What is expected: Copy exactly the lines of the records below, and only those lines, beginning with the line that contains "NativeReady => ServiceReady" and ending with the line that contains "ps_ready (ss_published native_store)".

[Saved entries]
**********

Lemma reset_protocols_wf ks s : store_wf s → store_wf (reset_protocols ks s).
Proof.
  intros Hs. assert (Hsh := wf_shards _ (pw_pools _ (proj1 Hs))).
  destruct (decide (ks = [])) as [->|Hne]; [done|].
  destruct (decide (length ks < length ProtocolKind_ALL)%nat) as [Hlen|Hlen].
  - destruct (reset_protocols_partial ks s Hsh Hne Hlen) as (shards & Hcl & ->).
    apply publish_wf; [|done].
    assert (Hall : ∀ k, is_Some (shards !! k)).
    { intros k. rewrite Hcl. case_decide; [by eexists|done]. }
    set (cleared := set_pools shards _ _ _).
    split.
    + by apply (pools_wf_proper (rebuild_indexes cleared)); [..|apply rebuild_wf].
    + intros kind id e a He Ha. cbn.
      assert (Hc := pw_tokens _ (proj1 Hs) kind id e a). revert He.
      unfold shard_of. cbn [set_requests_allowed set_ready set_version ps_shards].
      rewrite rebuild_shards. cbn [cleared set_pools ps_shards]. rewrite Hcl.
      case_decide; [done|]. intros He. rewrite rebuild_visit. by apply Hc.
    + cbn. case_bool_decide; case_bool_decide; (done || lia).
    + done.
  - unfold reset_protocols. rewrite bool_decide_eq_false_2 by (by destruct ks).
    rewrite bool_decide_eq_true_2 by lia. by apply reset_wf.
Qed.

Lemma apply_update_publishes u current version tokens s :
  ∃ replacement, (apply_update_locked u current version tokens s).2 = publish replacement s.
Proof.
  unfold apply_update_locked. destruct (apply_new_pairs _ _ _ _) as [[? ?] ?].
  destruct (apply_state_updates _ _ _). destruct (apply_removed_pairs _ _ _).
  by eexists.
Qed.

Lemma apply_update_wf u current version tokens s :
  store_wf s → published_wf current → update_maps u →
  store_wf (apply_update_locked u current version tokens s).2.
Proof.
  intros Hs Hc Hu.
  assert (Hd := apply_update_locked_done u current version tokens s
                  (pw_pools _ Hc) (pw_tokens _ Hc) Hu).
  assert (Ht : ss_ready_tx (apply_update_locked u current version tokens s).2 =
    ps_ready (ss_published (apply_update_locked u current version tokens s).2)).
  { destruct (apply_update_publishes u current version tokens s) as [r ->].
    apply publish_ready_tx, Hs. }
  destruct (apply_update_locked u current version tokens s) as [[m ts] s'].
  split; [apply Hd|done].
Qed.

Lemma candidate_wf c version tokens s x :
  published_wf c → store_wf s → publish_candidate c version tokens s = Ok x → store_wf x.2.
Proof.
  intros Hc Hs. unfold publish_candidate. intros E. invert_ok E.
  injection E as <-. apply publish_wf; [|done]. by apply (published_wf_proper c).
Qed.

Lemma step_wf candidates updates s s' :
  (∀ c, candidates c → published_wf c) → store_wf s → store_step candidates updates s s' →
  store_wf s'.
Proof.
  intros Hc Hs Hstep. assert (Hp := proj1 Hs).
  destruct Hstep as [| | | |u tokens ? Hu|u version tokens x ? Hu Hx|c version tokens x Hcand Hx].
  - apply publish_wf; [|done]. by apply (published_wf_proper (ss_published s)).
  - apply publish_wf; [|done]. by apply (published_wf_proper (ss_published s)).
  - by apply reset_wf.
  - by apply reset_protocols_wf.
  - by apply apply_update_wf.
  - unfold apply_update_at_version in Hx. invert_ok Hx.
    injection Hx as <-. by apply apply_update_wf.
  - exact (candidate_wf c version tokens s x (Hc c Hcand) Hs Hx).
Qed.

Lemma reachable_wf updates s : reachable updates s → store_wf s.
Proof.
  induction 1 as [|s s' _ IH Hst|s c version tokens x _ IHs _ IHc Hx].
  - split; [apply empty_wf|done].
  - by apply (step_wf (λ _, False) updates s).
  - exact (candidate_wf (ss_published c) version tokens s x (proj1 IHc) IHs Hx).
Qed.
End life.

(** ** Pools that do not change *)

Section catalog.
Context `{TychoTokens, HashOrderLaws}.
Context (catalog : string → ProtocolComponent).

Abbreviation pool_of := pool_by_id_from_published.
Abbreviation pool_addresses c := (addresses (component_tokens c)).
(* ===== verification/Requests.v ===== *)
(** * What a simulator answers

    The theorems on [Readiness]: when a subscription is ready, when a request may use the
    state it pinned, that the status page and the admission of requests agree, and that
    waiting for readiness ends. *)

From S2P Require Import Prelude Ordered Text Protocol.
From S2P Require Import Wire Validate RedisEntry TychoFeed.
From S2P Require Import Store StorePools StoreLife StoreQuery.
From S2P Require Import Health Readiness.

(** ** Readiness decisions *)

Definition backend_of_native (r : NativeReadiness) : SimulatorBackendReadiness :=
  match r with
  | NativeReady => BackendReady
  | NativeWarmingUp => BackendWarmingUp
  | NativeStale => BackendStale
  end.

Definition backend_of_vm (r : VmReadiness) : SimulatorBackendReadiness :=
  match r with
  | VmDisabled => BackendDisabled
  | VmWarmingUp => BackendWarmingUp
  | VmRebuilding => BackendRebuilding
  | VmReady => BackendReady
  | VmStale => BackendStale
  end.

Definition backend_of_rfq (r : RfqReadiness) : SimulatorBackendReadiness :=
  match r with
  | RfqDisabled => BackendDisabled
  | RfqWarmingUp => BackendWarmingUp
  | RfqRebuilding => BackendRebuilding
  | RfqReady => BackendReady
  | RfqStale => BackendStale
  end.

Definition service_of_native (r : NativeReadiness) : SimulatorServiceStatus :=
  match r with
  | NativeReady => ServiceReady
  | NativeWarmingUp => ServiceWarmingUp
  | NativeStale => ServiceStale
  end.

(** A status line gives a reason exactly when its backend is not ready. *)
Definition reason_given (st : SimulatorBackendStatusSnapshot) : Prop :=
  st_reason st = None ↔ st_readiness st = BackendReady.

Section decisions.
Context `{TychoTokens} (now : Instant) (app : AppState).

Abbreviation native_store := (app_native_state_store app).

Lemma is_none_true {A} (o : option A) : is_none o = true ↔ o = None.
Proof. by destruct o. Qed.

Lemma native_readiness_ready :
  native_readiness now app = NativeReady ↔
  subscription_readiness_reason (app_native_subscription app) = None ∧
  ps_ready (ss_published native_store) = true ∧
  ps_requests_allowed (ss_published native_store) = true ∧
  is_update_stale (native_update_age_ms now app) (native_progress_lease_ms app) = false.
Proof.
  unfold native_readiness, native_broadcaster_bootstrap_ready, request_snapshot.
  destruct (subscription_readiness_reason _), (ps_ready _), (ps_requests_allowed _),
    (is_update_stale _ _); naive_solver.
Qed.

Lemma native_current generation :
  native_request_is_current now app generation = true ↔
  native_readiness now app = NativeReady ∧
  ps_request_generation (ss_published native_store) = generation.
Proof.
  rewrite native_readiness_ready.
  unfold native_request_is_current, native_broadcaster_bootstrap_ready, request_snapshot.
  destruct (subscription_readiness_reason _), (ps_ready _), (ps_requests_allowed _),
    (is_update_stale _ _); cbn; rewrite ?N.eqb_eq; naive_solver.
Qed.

**********

Task answer:
  | NativeReady => ServiceReady
  | NativeWarmingUp => ServiceWarmingUp
  | NativeStale => ServiceStale
  end.

(** A status line gives a reason exactly when its backend is not ready. *)
Definition reason_given (st : SimulatorBackendStatusSnapshot) : Prop :=
  st_reason st = None ↔ st_readiness st = BackendReady.

Section decisions.
Context `{TychoTokens} (now : Instant) (app : AppState).

Abbreviation native_store := (app_native_state_store app).

Lemma is_none_true {A} (o : option A) : is_none o = true ↔ o = None.
Proof. by destruct o. Qed.

Lemma native_readiness_ready :
  native_readiness now app = NativeReady ↔
  subscription_readiness_reason (app_native_subscription app) = None ∧
  ps_ready (ss_published native_store) = true ∧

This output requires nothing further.